Notwithstanding the whiny, self-aggrandising neediness of Extinction Rebellion, who this week must have felt pretty stupid gluing themselves to an eco-friendly, multiple-occupancy electric bus in protest at carbon emissions, we have got to admit that we are all, all of us, needy.
Psychologists and pseudo-psychologists are agreed on one thing. All human beings have needs.
Abram Maslow created his hierarchy of needs, which showed us first of all that we have needs, then that they ‘flow’ from basic physical safety, through connection, usefulness and eventually to self-transcendence (service), and finally that one met need no longer drives us, so we have to move up the pyramid.
Tony Robbins, leading coach, suggested we have 6 needs – certainty, variety, significance, connection, growth and contribution.
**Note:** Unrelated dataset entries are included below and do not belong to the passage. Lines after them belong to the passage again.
(** The commodity mnemonic [accounts_eq_commodities] compares. *)
Definition mnemonic_of (b : Book) (a : Account) : string :=
  get_mnemonic (Account_GetCommodity b a).

(** The numerator [set_dst_account] gives the destination split when it
    converts: the split's amount times the value of the price the database
    returns for (source commodity, destination commodity) at the date of the
    transaction, in thousandths. *)
Definition converted (w : World) (src_account d : Account)
    (txn : Transaction) (dst : Split) : res Z :=
  (db <- deref (PriceDb w) ;;
   p <- deref (db (Account_GetCommodity (book w) src_account)
                  (Account_GetCommodity (book w) d)
                  (Transaction_GetDate (book w) txn)) ;;
   py_int (PrimFloat.mul
             (PrimFloat.mul (to_double (Split_GetAmount (book w) dst))
                            (to_double (get_value p)))
             (float_of_Z 1000)))%R.

(** The line [print_txn] prints, given the first split. *)
Definition printed_txn (b : Book) (txn : Transaction) (s0 : Split) : Event :=
  PrintedTxn (Transaction_GetDate b txn) (Transaction_GetDescription b txn)
             (to_double (Split_GetAmount b s0)).

(** Two books that differ at most in the accounts and amounts of splits. *)
Definition same_frame (b b' : Book) : Prop :=
  get_root_account b' = get_root_account b /\
  Account_GetName b' = Account_GetName b /\
  Account_GetCommodity b' = Account_GetCommodity b /\
  Account_lookup_by_name b' = Account_lookup_by_name b /\
  all_splits b' = all_splits b /\
  Split_parent b' = Split_parent b /\
  Transaction_GetSplitList b' = Transaction_GetSplitList b /\
  Transaction_GetDate b' = Transaction_GetDate b /\
  Transaction_GetDescription b' = Transaction_GetDescription b /\
  get_price_db b' = get_price_db b.

(** What an event does to the book. *)
Definition apply_event (b : Book) (e : Event) : Book :=
  match e with
  | SetAccount s a => Split_SetAccount b s a
  | SetAmount s n => Split_SetAmount b s n
  | _ => b
  end.

Definition replay (evs : list Event) (b : Book) : Book :=
  fold_left apply_event evs b.

(** What a step of a run may do: edit splits, and add to the trace the
    events that account for the edits. *)
Definition extends (w w' : World) (evs : list Event) : Prop :=
  same_frame (book w) (book w') /\ PriceDb w' = PriceDb w /\
  trace w' = trace w ++ evs /\ book w' = replay evs (book w).

(** A split of the book belongs to the transaction that lists it. *)
Definition parents_consistent (b : Book) : Prop :=
  forall t s, In s (Transaction_GetSplitList b t) -> Split_parent b s = t.

(** The transactions one scan of [account] selects: reached from a split of
    the account, dated within the month, with a split in an imbalance
    account. *)
Definition selected (b : Book) (account : Account) (year month : Z)
    (t : Transaction) : Prop :=
  (exists s, In s (Account_GetSplitList b account) /\ Split_parent b s = t) /\
  within_month (Transaction_GetDate b t) year month = true /\
  is_imbalanced b t = true.

Definition is_edit (e : Event) : bool :=
  match e with
  | BeginEdit _ | SetAccount _ _ | SetAmount _ _ | CommitEdit _ => true
  | _ => false
  end.

(** The two events of the session, as opposed to those of the run proper. *)
Definition is_session_event (e : Event) : bool :=
  match e with
  | Save | End_ => true
  | _ => false
  end.

(** Every account of the book is in a commodity of the same mnemonic. *)
Definition single_currency (b : Book) : Prop :=
  forall a a', mnemonic_of b a = mnemonic_of b a'.

(** A computation that only adds events satisfying [P] to the trace. *)
Definition only_emits {A} (P : Event -> bool) (c : M A) : Prop :=
  forall w r w', c w = (r, w') ->
    exists evs, trace w' = trace w ++ evs /\ forallb P evs = true.

Definition run_event (e : Event) : bool := negb (is_session_event e).

(** Every split of the book belongs to a transaction of two splits. *)
Definition two_splits_each (b : Book) : Prop :=
  forall s, In s (all_splits b) ->
    List.length (Transaction_GetSplitList b (Split_parent b s)) = 2%nat.

(** Events that set an amount only where they also set an account. *)
Definition amounts_follow_accounts (evs : list Event) : Prop :=
  forall s n, In (SetAmount s n) evs -> exists a, In (SetAccount s a) evs.

(* ================================================================== *)
(** * A small ledger to run the script on *)
(* ================================================================== *)

Module Demo.

Definition PLN : Commodity := mk_Commodity "CURRENCY" "PLN".
Definition EUR : Commodity := mk_Commodity "CURRENCY" "EUR".

(** The chart of accounts:
<<
    0 Root Account
      1 Assets
        2 Bank            (PLN)
      3 Expenses
        4 Food            (PLN)
        5 Travel          (EUR)
      6 Imbalance-PLN     (PLN)
>> *)
Definition name (a : Account) : string :=
  match a with
  | 0%nat => "Root Account" | 1%nat => "Assets" | 2%nat => "Bank"
  | 3%nat => "Expenses" | 4%nat => "Food" | 5%nat => "Travel"
  | _ => "Imbalance-PLN"
  end.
And Hyrum W. Smith and Stephen Covey essentially narrowed the list all the way down to four needs – to Live (physiological/economical), to Love (socio-emotional connection), to Learn (mental) and to Leave a Legacy (contribution and meaning, or spirituality).
For his part, and following on from the last couple of posts in terms of connecting goals to values, Covey made a few observations.
Firstly, that we clever intellectuals have a nasty habit of compartmentalising our activities by connecting them to only one of the four needs. For example, our job is physical/economical and is something to be endured so as to feed and clothe our families. Our hobbies are strictly mental, keeping our minds active. We love those we are supposed to (friends and family) but tolerate everyone else. You get the picture – each activity serves only one need.
In our heads.
But Covey also opined that when we start to combine needs as applied to tasks, we start to improve our performance of those activities. If we decide to involve others in our hobbies, we create new relationships which in turn make hobby-time more satisfying. If we than add some kind of contribution, e.g. by joining and involving ourselves in a specialist hobby group, we enhance our enjoyment and performance even further. And if we can get paid to do that – all four needs are satisfied in one activity.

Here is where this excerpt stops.